Ought, imp., p. p., or auxiliary. Etym: [Orig. the preterit of the
verb to owe. OE. oughte, aughte, ahte, AS. ahte. sq. root110. See
Owe.]
1. Was or were under obligation to pay; owed. [Obs.]
This due obedience which they ought to the king. Tyndale.
The love and duty I long have ought you. Spelman.
[He] said . . . you ought him a thousand pound. Shak.
2. Owned; possessed. [Obs.]
The knight the which that castle ought. Spenser.
3. To be bound in duty or by moral obligation.
We then that are strong ought to bear the infirmities of the weak.
Rom. xv. 1.
4. To be necessary, fit, becoming, or expedient; to behoove; -- in
this sense formerly sometimes used impersonally or without a subject
expressed. "Well ought us work." Chaucer.
To speak of this as it ought, would ask a volume. Milton.
Ought not Christ to have suffered these things Luke xxiv. 26.

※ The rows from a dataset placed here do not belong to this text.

(* ===== verification/SwfObject.v ===== *)
(** * swfobject.js: embedding Flash movies

    The closure of [swfobject]: its variables are the state, with the document
    as a tree.  Functions of the page are names; a call is recorded and then
    [user] runs it, and it may call the library again.  What the browser and the
    plug-in show changes between steps and is part of the state ([look]).
    Internet Explorer parses the HTML of an object by [parse_object]. *)

From Stdlib Require Import SpecFloat.
From S2P Require Import Prelude JSNum JSValue JSON NodeUrl JQueryCore JQueryParam Forms AjaxSubmit Regex SwfBase DomTree.

(** ** The state *)

(** A call of [embedSWF]. *)
Record embed := {
  e_url : string; e_id : string; e_width : value; e_height : value; e_version : string; e_install : string;
  e_flashvars : value; e_params : value; e_attrs : value; e_callback : option string
}.

Inductive dom_fn := DMain | DEmbed (e : embed) | DUser (f : string).

(** An object element of the page. *)
Record registered := { g_id : string; g_version : string; g_install : string; g_callback : option string }.

Record sheet := { sh_media : string; sh_rules : list string }.

Inductive swf_timer :=
| WTest (r counter : nat)        (* probe the test movie *)
| WRemove (r : nat)              (* remove an element when it is loaded *)
| WRemoveIE (id : string) (r : nat)
| WScroll                        (* probe for the end of loading in IE *)
| WLoaded.                       (* and in WebKit *)

Inductive swf_effect :=
| CalledBack (f : string) (success : bool) (id : string) (ref : option nat)
| RanUser (f : string)
| Listens (target event fn : string)
| Detached (target event : string).

(** What the browser shows. *)
Record look := {
  l_loaded : nat → bool;                    (* [readyState == 4] of an object *)
  l_scriptable : nat → bool;                (* it has [SetVariable] *)
  l_version : nat → option (option string); (* [GetVariable("$version")], where there is such a method *)
  l_readyState : option string;             (* of the document *)
  l_scrolls : bool;                         (* [doScroll] does not throw *)
  l_top : bool;
  l_doc_listens : bool; l_win_listens : bool; l_win_attaches : bool; l_win_onload : bool;
  l_adds_rules : bool                       (* [addRule] is an object *)
}.

Record swf := {
  d_title : string;
  d_location : string;
  d_root : node;
  d_loose : list node;                      (* elements taken out of the document *)
  d_next : nat;                             (* the next reference *)
  d_head : bool;
  d_sheets : list sheet;
  s_ua : ua;
  s_plugin : bool;
  domLoadFnArr : list dom_fn;
  regObjArr : list registered;
  objIdArr : list string;
  listenersArr : list (string * string);
  storedAltContent : option nat;
  storedAltContentId : option string;
  storedCallbackFn : option string;
  storedCallbackId : string;
  isDomLoaded : bool;
  isExpressInstallActive : bool;
  dynamicStylesheet : option nat;
  dynamicStylesheetMedia : option string;
  autoHideShow : bool;
  s_timers : list swf_timer;
  s_look : look;
  s_unloaded : bool;                        (* [ua] and [swfobject] are [null] *)
  s_log : list swf_effect
}.
(* ===== verification/SyntaxTreeFacts.v ===== *)
(** * Trees of matches keep the text (about SyntaxTree)

    A tree is in order when every node has the text of its range, and its children
    lie in it one after the other.  Insertion and cutting keep trees in order,
    and the elements that a tree in order is reduced to have its text. *)

From S2P Require Import Prelude SyntaxTree.

(** ** Ranges of a text *)

(** The text between two offsets, for a text that starts at [base]. *)
Definition range (T : text) (base a b : Z) : text := take (Z.to_nat (b - a)) (drop (Z.to_nat (a - base)) T).

Lemma range_app T base a b c : (base <= a)%Z → (a <= b)%Z → (b <= c)%Z → range T base a b ++ range T base b c = range T base a c.
Proof.
  intros Ha Hb Hc. unfold range. replace (Z.to_nat (b - base)) with (Z.to_nat (a - base) + Z.to_nat (b - a)) by lia.
  replace (Z.to_nat (c - a)) with (Z.to_nat (b - a) + Z.to_nat (c - b)) by lia.
  rewrite <- drop_drop. apply take_take_drop.
Qed.
Lemma range_nil T base a : range T base a a = [].
Proof. unfold range. by replace (Z.to_nat (a - a)) with 0 by lia. Qed.

(** A part of a range. *)
Lemma substr_range T base o e s len : (base <= o)%Z → (o <= s)%Z → (0 <= len)%Z → (s + len <= e)%Z →
  substr (range T base o e) (s - o) len = range T base s (s + len).
Proof.
  intros Ho Hs Hl He. unfold substr, range. destruct (s - o <? 0)%Z eqn:E; [lia|].
  rewrite skipn_firstn_comm, firstn_firstn, drop_drop. f_equal; [lia|]. f_equal. lia.
Qed.
Lemma range_length T base a b : (base <= a)%Z → (a <= b)%Z → (b <= base + Z.of_nat (length T))%Z → Z.of_nat (length (range T base a b)) = (b - a)%Z.
Proof. intros. unfold range. rewrite length_take, length_drop. lia. Qed.

(** ** Trees in order *)

Section order.
Context (T : text) (base : Z).
(* ===== verification/SyntaxCut.v ===== *)
(** * Cutting trees of matches (about bisectAtOffsets of SyntaxTree)

    A tree in order that is cut at offsets inside it gives one tree in order for every
    piece, and the pieces lie one after the other over the whole range: the
    routine that folds all the cuts into one pass over the tree agrees with what a cut
    means.  Cutting at the ends of the lines therefore gives the lines. *)

From S2P Require Import Prelude SyntaxTree SyntaxTreeFacts.

(** ** Rising offsets *)

(** Each offset above the one before, the first above [a]. *)
Fixpoint rising (a : Z) (l : list Z) : Prop :=
  match l with [] => True | b :: l' => (a < b)%Z ∧ rising b l' end.

(** The last of them. *)
Fixpoint end_of (a : Z) (l : list Z) : Z := match l with [] => a | b :: l' => end_of b l' end.

Lemma rising_app a l l' : rising a (l ++ l') ↔ rising a l ∧ rising (end_of a l) l'.
Proof. induction l as [|b l IH] in a |- *; cbn [app rising end_of]; [by intuition|]. rewrite IH. by intuition. Qed.
Lemma end_of_app a l l' : end_of a (l ++ l') = end_of (end_of a l) l'.
Proof. induction l as [|b l IH] in a |- *; cbn [app end_of]; [done|]. by rewrite IH. Qed.
Lemma rising_end a l : rising a l → (a <= end_of a l)%Z.
Proof. induction l as [|b l IH] in a |- *; cbn [rising end_of]; [lia|]. intros [H1 H2]. apply IH in H2. lia. Qed.
Lemma rising_bounds a l : rising a l → Forall (λ b, (a < b <= end_of a l)%Z) l.
Proof.
  induction l as [|b l IH] in a |- *; cbn [rising end_of]; [done|]. intros [H1 H2]. constructor; [apply rising_end in H2; lia|].
  apply (Forall_impl _ _ _ (IH _ H2)). intros; cbn in *; lia.
Qed.

Lemma end_of_below l z : ∀ a, l ≠ [] → Forall (λ k, (k < z)%Z) l → (end_of a l < z)%Z.
Proof. induction l as [|b [|c l] IH]; intros a Hne H; [done| |]; inversion H; subst; [done|]. by apply (IH b). Qed.
(** ** Matches *)

Lemma find_match_inv p t n i mt : find_match p t n i = Some mt → i <= mt_index mt ∧ mt_index mt <= i + n ∧ match_here p t (mt_index mt) = Some mt.
Proof.
  induction n as [|n IH] in i |- *; cbn [find_match]; destruct (match_here p t i) as [mt'|] eqn:E; try done; intros H.
  - injection H as ->. unfold match_here in E. apply bind_Some in E as (y & Hy & [= <-]). cbn. split; [lia|]. split; [lia|]. unfold match_here. by rewrite Hy.
  - injection H as ->. unfold match_here in E. apply bind_Some in E as (y & Hy & [= <-]). cbn. split; [lia|]. split; [lia|]. unfold match_here. by rewrite Hy.
  - apply IH in H as (H1 & H2 & H3). split; [lia|]. split; [lia|done].
Qed.

(** The range of a match, and its way through the pattern. *)
Lemma exec_reach p t from mt : pattern_exec p t from = Some mt → ∃ y, reach (p_flags p) t (p_pat p) (PSt (mt_index mt) (replicate (S (p_groups p)) None)) y ∧
  mt_end mt = at_pos y ∧ mt_caps mt = p_caps y ∧ from <= mt_index mt <= length t.
Proof.
  unfold pattern_exec. destruct (Nat.ltb_spec (length t) from); [done|]. intros (H1 & H2 & H3)%find_match_inv.
  unfold match_here in H3. apply bind_Some in H3 as (y & Hy & [= E]). apply pm_reach in Hy as (y' & Hr & [= ->]).
  exists y. rewrite <- E in *. cbn in *. split; [done|]. split; [done|]. split; [done|lia].
Qed.

Definition mt_cap (mt : pmatch) (i : nat) : option (nat * nat) := mjoin (mt_caps mt !! i).
(** A text pushed as a pattern is the pattern of its own characters. *)
Lemma RegExp_token s f : RegExp (convertStringToTokenPattern s) f = Some {| p_pat := token_pat s; p_flags := f; p_groups := 0 |}.
Proof.
  pose proof (token_length s). unfold RegExp. replace (4 * length (convertStringToTokenPattern s) + 4) with (S (4 * length (convertStringToTokenPattern s) + 3)) by lia.
  cbn [parse_alt]. rewrite <- (app_nil_r (convertStringToTokenPattern s)) at 2. rewrite parse_token by (done || lia). done.
Qed.

Fixpoint alternatives (l : list text) : pat :=
  match l with [] => PEmpty | [s] => token_pat s | s :: l' => PAlt (token_pat s) (alternatives l') end.

Lemma joined_cons s s2 l : joined (s :: s2 :: l) = s ++ "|"%char :: joined (s2 :: l).
Proof. done. Qed.

Lemma parse_words l r n g : l ≠ [] → (∃ r', r = ")"%char :: r') → length (joined (convertStringToTokenPattern <$> l)) + 4 + length l <= n →
  parse_alt n g (joined (convertStringToTokenPattern <$> l) ++ r) = Some (alternatives l, g, r).
Proof.
  intros Hl [r' ->]. induction l as [|s [|s2 l] IH] in n, Hl |- *; [done| |]; intros Hn; (destruct n as [|n]; [lia|]).
  - cbn [fmap list_fmap joined parse_alt alternatives length] in *. pose proof (token_length s). rewrite parse_token by (done || lia). done.
  - cbn [fmap list_fmap] in *. rewrite joined_cons in *. rewrite length_app in Hn. cbn [length] in Hn. pose proof (token_length s).
    cbn [parse_alt alternatives]. rewrite <- app_assoc. cbn [app]. rewrite parse_token by (done || lia). cbn [mbind option_bind].
    change (convertStringToTokenPattern s2 :: list_fmap _ _ convertStringToTokenPattern l) with (convertStringToTokenPattern <$> s2 :: l) in *.
    rewrite IH; [done|done|cbn in *; lia].
Qed.

(** The pattern of a list of words. *)
Definition words_pat (l : list text) : pat := PSeq (PGroup 1 (alternatives l)) PEmpty.

Lemma parse_seq_group n g s : unquantified s = true →
  parse_seq (S (S n)) g ("("%char :: s) =
  '(a, g, s) ← quantified (closing (parse_alt n (S g) s) (PGroup g)); '(b, g, s) ← parse_seq (S n) g s; Some (PSeq a b, g, s).
Proof. destruct s as [|c s]; [done|]. destruct c as [[] [] [] [] [] [] [] []]; done. Qed.

Lemma token_unquantified s r : unquantified r = true → unquantified (convertStringToTokenPattern s ++ r) = true.
Proof.
  intros Hr. unfold convertStringToTokenPattern. destruct (starts_word s), (ends_word s); rewrite <- ?app_assoc; try done. cbn [app]. by apply escape_unquantified.
Qed.
Lemma joined_unquantified l r : unquantified r = true → unquantified (joined (convertStringToTokenPattern <$> l) ++ r) = true.
Proof.
  intros Hr. destruct l as [|s [|s2 l]]; [done|by apply token_unquantified|]. cbn [fmap list_fmap]. rewrite joined_cons, <- app_assoc. by apply token_unquantified.
Qed.
Lemma joined_long (l : list text) : length l <= length (joined (convertStringToTokenPattern <$> l)) + 1.
Proof.
  induction l as [|s [|s2 l] IH]; [cbn; lia|cbn; lia|]. cbn [fmap list_fmap] in *. rewrite joined_cons, length_app. cbn [length] in *. lia.
Qed.

Lemma RegExp_words (l : list string) f : l ≠ [] →
  RegExp (all_source (List.map WString l)) f = Some {| p_pat := words_pat (chars <$> l); p_flags := f; p_groups := 1 |}.
Proof.
  intros Hl. unfold RegExp, all_source. set (ts := (chars <$> l : list text)).
  assert (Esrc : List.map token_source (List.map WString l) = convertStringToTokenPattern <$> ts).
  { unfold ts. rewrite List.map_map, <- list_fmap_compose. done. }
  rewrite Esrc. set (src := joined _). pose proof (joined_long ts) as Hlong. fold src in Hlong.
  replace (4 * length ("("%char :: src ++ [")"%char]) + 4) with (S (S (S (4 * length src + 9)))) by (cbn; rewrite length_app; cbn; lia).
  cbn [parse_alt]. rewrite parse_seq_group by by apply joined_unquantified.
  assert (E : ∀ n, length src + 4 + length ts <= n → parse_alt n 2 (src ++ [")"%char]) = Some (alternatives ts, 2, [")"%char])).
  { intros n Hn. apply parse_words; [unfold ts; by destruct l|by eexists|done]. }
  rewrite E by lia. done.
Qed.

(** ** What tokens match *)

Section tokens.
Context (f : flags) (t : list ascii) (Hcase : ignoreCase f = false).

Lemma char_step c x k : pm f t (PChar c) x k =
  if is_prefix [c] (drop (at_pos x) t) then k (PSt (S (at_pos x)) (p_caps x)) else None.
Proof.
  cbn [pm PChar]. unfold step_if, set_has. rewrite Hcase. destruct (t !! at_pos x) as [d|] eqn:E.
  - rewrite (drop_S _ _ _ E). cbn. rewrite orb_false_r, andb_true_r. unfold in_range.
    destruct (Ascii.eqb_spec c d) as [->|Hne]; [by rewrite N.leb_refl|].
    destruct (N.leb_spec (N_of_ascii c) (N_of_ascii d)), (N.leb_spec (N_of_ascii d) (N_of_ascii c)); try done.
    exfalso. apply Hne. rewrite <- (ascii_N_embedding c), <- (ascii_N_embedding d). f_equal. lia.
  - rewrite drop_ge by by apply lookup_ge_None. done.
Qed.

Lemma literal_step s p : ∀ x k, pm f t (literal s p) x k =
  if is_prefix s (drop (at_pos x) t) then pm f t p (PSt (at_pos x + length s) (p_caps x)) k else None.
Proof.
  induction s as [|c s IH]; intros x k.
  - cbn. rewrite Nat.add_0_r. by destruct x.
  - change (pm f t (PChar c) x (λ y, pm f t (literal s p) y k) = if is_prefix (c :: s) (drop (at_pos x) t) then pm f t p (PSt (at_pos x + length (c :: s)) (p_caps x)) k else None).
    rewrite char_step, IH. cbn [at_pos p_caps length]. replace (at_pos x + S (length s)) with (S (at_pos x) + length s) by lia.
    replace (drop (S (at_pos x)) t) with (drop 1 (drop (at_pos x) t)) by (rewrite drop_drop; f_equal; lia).
    destruct (drop (at_pos x) t) as [|d u]; cbn [is_prefix drop]; [done|]. rewrite andb_true_r. destruct (Ascii.eqb c d); [|done]. by rewrite drop_0.
Qed.
Lemma ensure_ok t w : ids_ok w → ids_ok (ensure t w) ∧
  ∀ t', entry_of t' (ensure t w) = if decide (t' = t) then Some (default empty_entry (entry_of t w)) else entry_of t' w.
Proof.
  intros H. destruct (entry_of t w) as [e|] eqn:Et.
  - assert (ensure t w = w) as ->.
    { unfold ensure. destruct t as [n|o]; [|by rewrite Et]. pose proof Et as Et'. cbn [entry_of] in Et'. destruct (expando w !! n); [by rewrite Et|done]. }
    split; [done|]. intros t'. destruct (decide _) as [->|]; done.
  - destruct t as [n|o].
    + destruct (entry_live n w H) as [E|E]; [|by rewrite Et in E; destruct E]. unfold ensure. rewrite E.
      destruct (new_id_fresh n w H E) as (id & H1 & H2 & H3 & H4 & H5 & H6 & H7 & H8 & H9 & H10). destruct H as [Hi Hl Hu [Hb Hg]].
      cbn [entry_of put_entry]. rewrite H1, lookup_insert_eq. cbn [mbind option_bind]. rewrite H2, H4. split.
      * split; unfold put_cache; cbn; rewrite ?H1, ?H2.
        -- intros a b i. rewrite !lookup_insert_Some. intros [[<- <-]|[Ha Ea]] [[<- E2]|[Hb2 Eb]]; subst; try done; try (by destruct (H5 b)); try (by destruct (H5 a)). eauto.
        -- intros a i. rewrite lookup_insert_Some. intros [[<- <-]|[Ha Ea]]; [by rewrite lookup_insert_eq|]. destruct (Hl _ _ Ea) as (L1 & L2 & L3).
           split_and!; [|by auto|lia]. rewrite lookup_insert_ne; [done|]. intros ->. by apply (H5 a).
        -- intros i. destruct (decide (i = id)) as [->|]; [exists n; by rewrite lookup_insert_eq|]. rewrite lookup_insert_ne by done. intros Hc.
           destruct (Hu _ Hc) as [n' Hn]. exists n'. rewrite lookup_insert_ne; [done|]. congruence.
        -- split; [done|]. apply Forall_forall. intros i Hin. apply H8 in Hin. rewrite Forall_forall in Hg. specialize (Hg _ Hin). cbn in Hg. lia.
      * intros [n'|o']; cbn; [|by rewrite H3]. unfold put_cache; cbn. rewrite H1, H2. destruct (decide (n' = n)) as [->|Hne].
        -- rewrite lookup_insert_eq. cbn. by rewrite lookup_insert_eq, decide_True.
        -- rewrite lookup_insert_ne by done. rewrite decide_False by congruence. destruct (expando w !! n') as [id'|] eqn:E'; [|done]. cbn.
           rewrite lookup_insert_ne; [done|]. intros ->. by apply (H5 n').
    + unfold ensure. rewrite Et. split; [by destruct H|]. intros [n'|o']; cbn; [by rewrite decide_False|].
      destruct (decide (o' = o)) as [->|]; [by rewrite lookup_insert_eq, decide_True|]. rewrite lookup_insert_ne, decide_False; congruence.
Qed.

Lemma clean_ok n accepted w : ids_ok w → ids_ok (clean_one kind accepted n w) ∧
  ∀ t', entry_of t' (clean_one kind accepted n w) = if decide (t' = Node n ∧ accepted || acceptData kind (Node n) = true) then None else entry_of t' w.
Proof.
  intros H. unfold clean_one. destruct (accepted || acceptData kind (Node n)); [|split; [done|]; intros t'; rewrite decide_False; [done|naive_solver]].
  destruct (expando w !! n) as [id|] eqn:E; [|split; [done|]; intros t'; destruct (decide _) as [[-> _]|]; [by cbn; rewrite E|done]].
  destruct H as [Hi Hl Hu [Hb Hg]]. destruct (Hl _ _ E) as ([e He] & H2 & H3). rewrite He. split.
  - split; cbn.
    + intros a b i. rewrite !lookup_delete_Some. intros [_ Ha] [_ Hb']. eauto.
    + intros a i. rewrite lookup_delete_Some. intros [Hne Ha]. destruct (Hl _ _ Ha) as (L1 & L2 & L3).
      assert (i ≠ id) by (intros ->; apply Hne; eauto). split_and!; [by rewrite lookup_delete_ne|set_solver|done].
    + intros i. intros [x Hx]. apply lookup_delete_Some in Hx as [Hne Hx]. destruct (Hu i) as [a Ha]; [by rewrite Hx|]. exists a. rewrite lookup_delete_ne; [done|]. congruence.
    + split; [by constructor|]. by constructor.
  - intros [n'|o']; cbn; [|by rewrite decide_False by naive_solver]. destruct (decide (n' = n)) as [->|Hne].
    + rewrite lookup_delete_eq, decide_True by done. done.
    + rewrite lookup_delete_ne by done. rewrite decide_False by naive_solver. destruct (expando w !! n') as [id'|] eqn:E'; [|done]. cbn.
      rewrite lookup_delete_ne; [done|]. intros ->. apply Hne. eauto.
Qed.

Lemma destroy_ok t w : ids_ok w → ids_ok (destroy kind t w) ∧
  ∀ t', entry_of t' (destroy kind t w) = if decide (t' = t) then None else entry_of t' w.
Proof.
  intros H. destruct t as [n|o]; cbn [destroy].
  - destruct (clean_ok n true w H) as [H1 H2]. split; [done|]. intros t'. cbn. rewrite H2. destruct (decide (t' = Node n)); [by rewrite decide_True|by rewrite decide_False by naive_solver].
  - split; [by destruct H|]. intros [n'|o']; cbn; [by rewrite decide_False|].
    destruct (decide (o' = o)) as [->|]; [by rewrite lookup_delete_eq, decide_True|]. rewrite lookup_delete_ne, decide_False; congruence.
Qed.

(** ** The table *)

(** What is kept for an element or object, in its private part or that of the page, under a name. *)
Definition table := holder → bool → string → option V.
Definition kept w : table := λ t pvt k, e ← entry_of t w; assoc k (part pvt e).

(** The steps of a page. *)
Inductive data_op :=
| OSet t (s : string) (v : V) (pvt : bool)
| OExtend t ps (pvt : bool)
| OGet t (s : string) (pvt : bool)
| OAll t (pvt : bool)
| ORemove t (name : option removed_name) (pvt : bool)
| OClean (ns : list nat).

Definition data_step (op : data_op) w : store V :=
  match op with
  | OSet t s v pvt => (internalData nullish kind t (ByName s) (Some v) pvt w).2
  | OExtend t ps pvt => (internalData nullish kind t (ByProps ps) None pvt w).2
  | OGet t s pvt => (internalData nullish kind t (ByName s) None pvt w).2
  | OAll t pvt => (internalData nullish kind t NoName None pvt w).2
  | ORemove t name pvt => internalRemoveData kind t name pvt w
  | OClean ns => cleanData kind ns false w
  end.
Definition data_run (ops : list data_op) w : store V := foldl (λ w op, data_step op w) w ops.

(** The table with one part replaced. *)
Definition with_part t (pvt : bool) (f : string → option V) (T : table) : table :=
  λ t' pvt' k, if decide (t' = t ∧ pvt' = pvt) then f k else T t' pvt' k.
Definition has (T : table) t (pvt : bool) (k : string) : bool := match T t pvt k with Some _ => true | None => false end.

(** What the steps mean. *)
Definition table_step (op : data_op) (T : table) : table :=
  match op with
  | OSet t s v pvt => if acceptData kind t then with_part t pvt (λ k, if String.eqb k (camelCase s) then Some v else T t pvt k) T else T
  | OExtend t ps pvt => if acceptData kind t then with_part t pvt (λ k, match assoc k (rev ps) with Some v => Some v | None => T t pvt k end) T else T
  | OGet _ _ _ | OAll _ _ => T
  | ORemove t name pvt =>
      if acceptData kind t then
        match if_given name with
        | None => λ t' pvt' k, if decide (t' = t ∧ (pvt = true ∨ pvt' = false)) then None else T t' pvt' k
        | Some name => with_part t pvt (λ k, if existsb (String.eqb k) (removed_keys name (has T t pvt)) then None else T t pvt k) T
        end
      else T
  | OClean ns => λ t' pvt' k, if decide (t' ∈ Node <$> ns ∧ acceptData kind t' = true) then None else T t' pvt' k
  end.

(** ** One table after another *)

Lemma assoc_remove_prop k k' ps : assoc k' (remove_prop k ps) = if String.eqb k' k then None else assoc k' ps.
Proof. apply assoc_deleted. Qed.

Lemma assoc_remove_all ks ps k : assoc k (foldl (λ ps k, remove_prop k ps) ps ks) = if existsb (String.eqb k) ks then None else assoc k ps.
Proof.
  induction ks as [|k' ks IH] in ps |- *; cbn [foldl existsb]; [done|]. rewrite IH, assoc_remove_prop.
  by destruct (String.eqb k k'), (existsb _ ks).
Qed.

Lemma assoc_extend_all (tgt src : props V) k : assoc k (extend_all tgt src) = match assoc k (rev src) with Some v => Some v | None => assoc k tgt end.
Proof.
  unfold extend_all. induction src as [|[k' v] src IH] in tgt |- *; cbn [foldl rev fst snd]; [done|].
  rewrite IH, assoc_prop_put, assoc_app. cbn [assoc]. by destruct (assoc k (rev src)), (String.eqb k k').
Qed.

Lemma part_set_part pvt pvt' ps e : part pvt' (set_part pvt ps e) = if decide (pvt' = pvt) then ps else part pvt' e.
Proof. by destruct pvt, pvt'. Qed.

Note: Ought is now chiefly employed as an auxiliary verb, expressing
fitness, expediency, propriety, moral obligation, or the like, in the
action or state indicated by the principal verb.
Syn.
– Ought, Should. Both words imply obligation, but ought is the
stronger. Should may imply merely an obligation of propriety,
expendiency, etc.; ought denotes an obligation of duty.